▽

Lemma SaveEventsV2_admitted s now ctx req (w : World Registry) r w' :
  sqlite_store s now → SaveEventsV2 s ctx (Some req) w = (Ok r, w') →
  ∃ checks prepared p, admitted_save s ctx req now checks prepared p
    ∧ is_Some (backend w !! SR_Boundary req).
Proof.
  intros [Hs _] H.
  unfold SaveEventsV2, saveEventsV2Request, validateSaveEventsV2Request in H.
  destruct (authorizeRequest _ _) as [[]|] eqn:Ha; [|done].
  case_bool_decide as Hne; [done|].
  destruct (ConsistencyChecksFromObservations _) as [checks|] eqn:Hc; [|done].
  unfold saveEvents in H. destruct (RequireBoundaryActive _ _) as [[]|] eqn:Hr; [|done].
  destruct (prepareRequestedEventsForSave _) as [prepared|] eqn:Hp; [|done].
  rewrite Hs in H. unfold savePreparedWithMetrics in H.
  cbn [sqlite_saver saver_SavePrepared] in H. unfold SavePrepared in H.
  case_bool_decide; [done|]. destruct (backend w !! SR_Boundary req) eqn:Hb; [|done].
  unfold enqueue in H. destruct (prepareSQLiteSave _ _ _ _) as [p|] eqn:Hps; [|done].
  exists checks, prepared, p. split; [by constructor|by eexists].
Qed.

Lemma admitted_good s ctx req now checks prepared p :
  admitted_save s ctx req now checks prepared p → text_ok now → text_events (SR_Events req) →
  good_request p ∧ ps_now p = now ∧ ps_inserts p = prepareEventDocuments prepared
  ∧ length (ps_inserts p) = length (SR_Events req)
  ∧ ps_preparedChecks p = prepareConsistencyChecks checks ∧ ps_ctx p = ctx_Err ctx.
Proof.
  intros [_ Hne _ _ Hp Hps] Hnow Ht. unfold prepareSQLiteSave in Hps.
  apply result_bind_ok in Hps as (data & _ & Hps). injection Hps as <-. simpl.
  pose proof (Forall2_length _ _ _ (prepared_events _ _ Hp)) as Hlen.
  split_and!; try done.
  - split; [by eapply prepared_good|done].
  - unfold prepareEventDocuments. rewrite length_fmap. by symmetry.
Qed.

(** The checks of an accepted save, as conditions on the log. *)
Definition current (t : Tables) (checks : list ConsistencyCheck) : Prop :=
  Forall (λ c, is_context t (context_matches (Criteria c)) (CheckPosition c)) checks.

Lemma prepared_checks_current t obs checks :
  ConsistencyChecksFromObservations obs = Ok checks →
  Forall (λ pc, pc_err pc = None) (prepareConsistencyChecks checks)
  ∧ (Forall (check_ok t) (prepareConsistencyChecks checks) ↔ current t checks).
Proof.
  intros Hobs.
  assert (Forall (λ c, Forall (λ r, Forall valid_tag (Tags r)) (Criteria c)) checks) as Hv.
  { apply Forall_forall. intros c Hc. apply Forall_forall. intros r Hr.
    destruct (accepted_checks_canonical _ _ _ _ Hobs Hc Hr) as [H _].
    eapply Forall_impl; [exact H|]. by intros t' [? _]. }
  clear Hobs. unfold current, prepareConsistencyChecks.
  induction Hv as [|c checks Hc _ IH]; [by rewrite !Forall_nil|].
  rewrite !fmap_cons, !Forall_cons. destruct IH as [IH1 IH2]. rewrite IH2.
  destruct (latestCriteriaQueries_ok _ Hc) as (qs & Hqs & _ & Hh). rewrite Hqs.
  split; [done|]. unfold check_ok. simpl. rewrite (is_context_ext _ _ _ _ Hh). naive_solver.
Qed.

(** The position of the last event of a save that starts on [t]. *)
Definition save_position (t : Tables) (req : SaveEventsV2Request) : Z :=
  (Z.of_nat (length (t_events t)) + Z.of_nat (length (SR_Events req)))%Z.

Lemma last_id_position t req p :
  log_inv t → length (ps_inserts p) = length (SR_Events req) →
  last_id (t_next_id t) p = save_position t req.
Proof. intros Hl Hlen. pose proof (la_length _ _ Hl). unfold last_id, save_position. lia. Qed.

Lemma save_accepted s now ctx req (w : World Registry) r w' conn :
  sqlite_store s now → text_ok now → text_events (SR_Events req) →
  backend w !! SR_Boundary req = Some conn → log_inv (c_tables conn) →
  SaveEventsV2 s ctx (Some req) w = (Ok r, w') →
  let gid := save_position (c_tables conn) req in
  r = mkWriteResult (WriteID gid gid) (mkPosition gid gid)
  ∧ ∃ checks prepared p conn' t1, admitted_save s ctx req now checks prepared p
      ∧ accepts (c_tables conn) (t_next_id (c_tables conn)) p t1
      ∧ last_id (t_next_id (c_tables conn)) p = gid
      ∧ backend w' = <[SR_Boundary req := conn']> (backend w)
      ∧ c_tables conn' = commit_tables t1 (next_after (t_next_id (c_tables conn)) p)
      ∧ log_inv (c_tables conn').
Proof.
  intros Hs Hnow Ht Hb Hl H gid.
  destruct (SaveEventsV2_admitted _ _ _ _ _ _ _ Hs H) as (checks & prepared & p & Had & Hsome).
  destruct (SaveEventsV2_sqlite _ _ _ _ _ _ _ _ Hs Had Hsome) as (n & res & w1 & H1 & Hw & Hr).
  rewrite H in H1. injection H1 as <- <-.
  destruct (admitted_good _ _ _ _ _ _ _ Had Hnow Ht) as (Hg & _ & _ & Hlen & _ & _).
  destruct (submit_alone_saved _ _ _ p n Hb Hl Hg) as (conn' & Hx & Hsv).
  rewrite Hx in Hw. unfold save_reply in Hr. destruct (submit_alone _ _ _ _) as [o|]; [|done].
  simpl in Hsv. destruct (sr_err o); [done|]. destruct Hsv as (t1 & Ha & Htb & ->). simpl in Hr.
  pose proof (accepts_log_at _ _ _ _ Hl Ha) as Hl1. pose proof (la_next _ _ Hl) as Hnx.
  pose proof (last_id_position _ req _ Hl Hlen) as Hid. fold gid in Hid. rewrite Hid in Hr.
  assert (0 <= gid <= MaxInt64)%Z as Hgid.
  { pose proof (la_next _ _ Hl1) as Hm. unfold next_after in Hm. pose proof (la_length _ _ Hl).
    unfold gid, save_position. lia. }
  rewrite parseInt64_FormatInt in Hr by done. injection Hr as ->. split; [done|].
  exists checks, prepared, p, conn', t1. split_and!; try done. rewrite Htb. by apply log_at_next.
Qed.


(** Observations whose strings can be recorded. *)
Definition text_checks (checks : list ConsistencyCheck) : Prop :=
  Forall (λ check, Forall text_criterion (Criteria check)
    ∧ is_int64 (CommitPosition (CheckPosition check))
    ∧ is_int64 (PreparePosition (CheckPosition check))) checks.

(** What the client may expect to be accepted: allowed, well formed, on an exposed
boundary, with room in the log. *)
Record acceptable (s : EventStore Registry) (ctx : Ctx) (req : SaveEventsV2Request)
    (t : Tables) (checks : list ConsistencyCheck) : Prop := {
  ok_authorized : authorizeRequest ctx [RoleAdmin; RoleOperations] = Ok tt;
  ok_live : ctx_Err ctx = None;
  ok_active : RequireBoundaryActive (Some s) (SR_Boundary req) = Ok tt;
  ok_events : SR_Events req ≠ [];
  ok_prepared : is_ok (prepareRequestedEventsForSave (SR_Events req)) = true;
  ok_text : text_events (SR_Events req);
  ok_checks : ConsistencyChecksFromObservations (SR_Consistency req) = Ok checks;
  ok_record : text_checks checks;
  ok_room : (t_next_id t + Z.of_nat (length (SR_Events req)) <= MaxInt64)%Z }.

Lemma acceptable_admitted s ctx req t checks now :
  acceptable s ctx req t checks →
  ∃ prepared p, admitted_save s ctx req now checks prepared p
    ∧ ∃ l, json_Unmarshal (ps_consistencyJSON p) = Ok (JArray l).
Proof.
  intros [Ha Hctx Hact Hne Hp _ Hc Htc _].
  destruct (prepareRequestedEventsForSave (SR_Events req)) as [prepared|] eqn:E; [|done].
  destruct (marshal_decode_checks _ _ "" Hc Htc) as (data & Hm & _ & l & Hd).
  exists prepared, (mkSave (ctx_Err ctx) now (prepareEventDocuments prepared) data
    (prepareConsistencyChecks checks)). split; [|by exists l].
  constructor; try done. unfold prepareSQLiteSave. by rewrite Hm.
Qed.

Lemma save_outcome s now ctx req (w : World Registry) conn checks :
  sqlite_store s now → text_ok now →
  backend w !! SR_Boundary req = Some conn → log_inv (c_tables conn) → clean conn →
  acceptable s ctx req (c_tables conn) checks →
  ∃ res w' conn', SaveEventsV2 s ctx (Some req) w = (res, w')
    ∧ backend w' = <[SR_Boundary req := conn']> (backend w)
    ∧ ((is_ok res = true ∧ current (c_tables conn) checks)
       ∨ (res = Err version_conflict ∧ ¬ current (c_tables conn) checks
          ∧ c_tables conn' = c_tables conn)).
Proof.
  intros Hs Hnow Hb Hl Hc Hok.
  destruct (acceptable_admitted _ _ _ _ _ now Hok) as (prepared & p & Had & l & Hj).
  destruct (SaveEventsV2_sqlite _ _ _ _ _ _ _ w Hs Had) as (n & res & w' & H & Hw & Hr);
    [by eexists|].
  destruct (admitted_good _ _ _ _ _ _ _ Had Hnow (ok_text _ _ _ _ _ Hok))
    as (Hg & Hn & Hins & Hlen & Hck & Hctx).
  destruct (submit_alone_clean _ _ _ p n Hb Hl Hg Hc) as (conn' & o & Hx & Hsub & Hsv).
  rewrite Hsub in Hr. rewrite Hx in Hw. simpl in Hsv, Hr.
  exists res, w', conn'. split_and!; [done..|].
  destruct (prepared_checks_current (c_tables conn) _ _ (ok_checks _ _ _ _ _ Hok)) as [Hev Hcur].
  rewrite <-Hck in Hev, Hcur.
  destruct (sr_err o) as [e|] eqn:Ee.
  - destruct Hsv as [Href Hsame].
    destruct Href as [(ce & Hce & _)|[[_ (pc & Hin & Hnok & Hwhy)]|(_ & Hcs & Hns)]].
    + rewrite Hctx, (ok_live _ _ _ _ _ Hok) in Hce. done.
    + rewrite Forall_forall in Hev.
      destruct Hwhy as [[_ ->]|[He _]]; [|by rewrite Hev in He].
      right. split_and!; [by rewrite Hr| |done].
      intros Hall%Hcur. rewrite Forall_forall in Hall. by destruct (Hnok (Hall _ Hin)).
    + destruct Hns. split_and!.
      * intros Hnil. rewrite Hnil in Hlen. destruct (SR_Events req) eqn:E; [|done].
        by destruct (ok_events _ _ _ _ _ Hok).
      * rewrite Hlen. apply (ok_room _ _ _ _ _ Hok).
      * rewrite Hins, Hn. eapply prepared_documents_text; [|done|apply (ok_text _ _ _ _ _ Hok)].
        apply prepared_events, (as_prepared _ _ _ _ _ _ _ Had).
      * by exists l.
  - destruct Hsv as (t1 & Ha & _ & ->). simpl in Hr.
    pose proof (la_next _ _ Hl). pose proof (la_next _ _ (accepts_log_at _ _ _ _ Hl Ha)) as Hm.
    unfold next_after in Hm. rewrite parseInt64_FormatInt in Hr by (unfold last_id; lia).
    left. split; [by rewrite Hr|]. apply Hcur, (ac_checks _ _ _ _ Ha).
Qed.

(** C1: a save is a compare-and-append. On a working database, a request that may be
accepted is accepted exactly when all its observations are current; otherwise it is
refused with the version conflict ([AlreadyExists]) and the log is unchanged. *)
Theorem save_compare_and_append s now ctx req (w : World Registry) conn checks :
  sqlite_store s now → text_ok now →
  backend w !! SR_Boundary req = Some conn → log_inv (c_tables conn) → clean conn →
  acceptable s ctx req (c_tables conn) checks →
  (current (c_tables conn) checks →
     is_ok (SaveEventsV2 s ctx (Some req) w).1 = true)
  ∧ (¬ current (c_tables conn) checks →
     ∃ w' conn', SaveEventsV2 s ctx (Some req) w = (Err version_conflict, w')
       ∧ backend w' = <[SR_Boundary req := conn']> (backend w)
       ∧ c_tables conn' = c_tables conn).
Proof.
  intros Hs Hnow Hb Hl Hc Hok.
  destruct (save_outcome _ _ _ _ _ _ _ Hs Hnow Hb Hl Hc Hok)
    as (res & w' & conn' & -> & Hw & [[Hr Hcur]|(-> & Hncur & Ht)]); split; intros H; try done.
  by exists w', conn'.
Qed.

(** ** Reading a context and saving on it *)

Lemma tag_sql_holds_canonical doc (t : Tag) :
  tag_sql_holds doc (canonical_tag t)
  = tag_sql_holds doc (mkReadTag (Tag_Key t) (Tag_Value t) (Tag_Operator t)).
Proof.
  unfold tag_sql_holds. simpl.
  assert (TagSQLOperator (canonical_operator (Tag_Operator t)) = TagSQLOperator (Tag_Operator t))
    as ->; [|done].
  unfold canonical_operator. by destruct (String.eqb_spec (Tag_Operator t) "eq") as [->|].
Qed.

Definition read_criteria (criteria : list (option Criterion)) : list ReadCriterion :=
  LQ_Criteria (latestQueryFromRequest (mkLatestRequest "" criteria)).

Definition present_criterion (d : Criterion) : ReadCriterion :=
  mkReadCriterion ((λ t, mkReadTag (Tag_Key t) (Tag_Value t) (Tag_Operator t)) <$> present_tags d).

Lemma read_criteria_present q :
  Forall valid_criterion (Query_Criteria q) →
  read_criteria (Query_Criteria q) = present_criterion <$> present_criteria q.
Proof.
  unfold read_criteria, latestQueryFromRequest, present_criteria. simpl.
  induction 1 as [|o l (d & -> & _) _ IH]; [done|]. rewrite fmap_cons. simpl. by rewrite IH.
Qed.

Lemma present_tags_nonempty q d :
  Forall valid_criterion (Query_Criteria q) → d ∈ present_criteria q → present_tags d ≠ [].
Proof.
  intros Hv (o & Ho & ->)%list_elem_of_omap. rewrite Forall_forall in Hv.
  destruct (Hv _ Ho) as (d' & [= <-] & Hne & Htags). unfold present_tags.
  destruct (Criterion_Tags d) as [|t ts]; [done|].
  by apply Forall_cons in Htags as [(u & -> & _) _].
Qed.

Lemma normal_criterion_sql doc d :
  forallb (tag_sql_holds doc) (Tags (normal_criterion d))
  = forallb (tag_sql_holds doc) (Tags (present_criterion d)).
Proof.
  rewrite (forallb_ext_elem _ _ (canonical_tags d))
    by (intros t; apply (normal_criterion_spec d)).
  unfold canonical_tags, present_criterion. simpl. induction (present_tags d) as [|t ts IH]; [done|].
  rewrite !fmap_cons. simpl. by rewrite IH, tag_sql_holds_canonical.
Qed.

Lemma normal_criterion_nonempty d : present_tags d ≠ [] → Tags (normal_criterion d) ≠ [].
Proof.
  intros Hne Hnil. destruct (normal_criterion_spec d) as [Hs _]. unfold canonical_tags in Hs.
  destruct (present_tags d) as [|t ts]; [done|]. specialize (Hs (canonical_tag t)).
  rewrite Hnil, fmap_cons in Hs. by apply (not_elem_of_nil (canonical_tag t)), Hs; left.
Qed.

Lemma context_matches_some cs doc :
  cs ≠ [] → (∀ c, c ∈ cs → Tags c ≠ []) →
  context_matches cs doc = existsb (λ c, forallb (tag_sql_holds doc) (Tags c)) cs.
Proof. intros Hne Ht. unfold context_matches. rewrite list_filter_all by done. by destruct cs. Qed.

△

» Your assignment
Search the listing above for the lines with "unfold enqueue in" and "ConsistencyChecksFromObservations obs = Ok", then output those lines and all lines between them exactly.

» Solution
  unfold enqueue in H. destruct (prepareSQLiteSave _ _ _ _) as [p|] eqn:Hps; [|done].
  exists checks, prepared, p. split; [by constructor|by eexists].
Qed.

Lemma admitted_good s ctx req now checks prepared p :
  admitted_save s ctx req now checks prepared p → text_ok now → text_events (SR_Events req) →
  good_request p ∧ ps_now p = now ∧ ps_inserts p = prepareEventDocuments prepared
  ∧ length (ps_inserts p) = length (SR_Events req)
  ∧ ps_preparedChecks p = prepareConsistencyChecks checks ∧ ps_ctx p = ctx_Err ctx.
Proof.
  intros [_ Hne _ _ Hp Hps] Hnow Ht. unfold prepareSQLiteSave in Hps.
  apply result_bind_ok in Hps as (data & _ & Hps). injection Hps as <-. simpl.
  pose proof (Forall2_length _ _ _ (prepared_events _ _ Hp)) as Hlen.
  split_and!; try done.
  - split; [by eapply prepared_good|done].
  - unfold prepareEventDocuments. rewrite length_fmap. by symmetry.
Qed.

(** The checks of an accepted save, as conditions on the log. *)
Definition current (t : Tables) (checks : list ConsistencyCheck) : Prop :=
  Forall (λ c, is_context t (context_matches (Criteria c)) (CheckPosition c)) checks.

Lemma prepared_checks_current t obs checks :
  ConsistencyChecksFromObservations obs = Ok checks →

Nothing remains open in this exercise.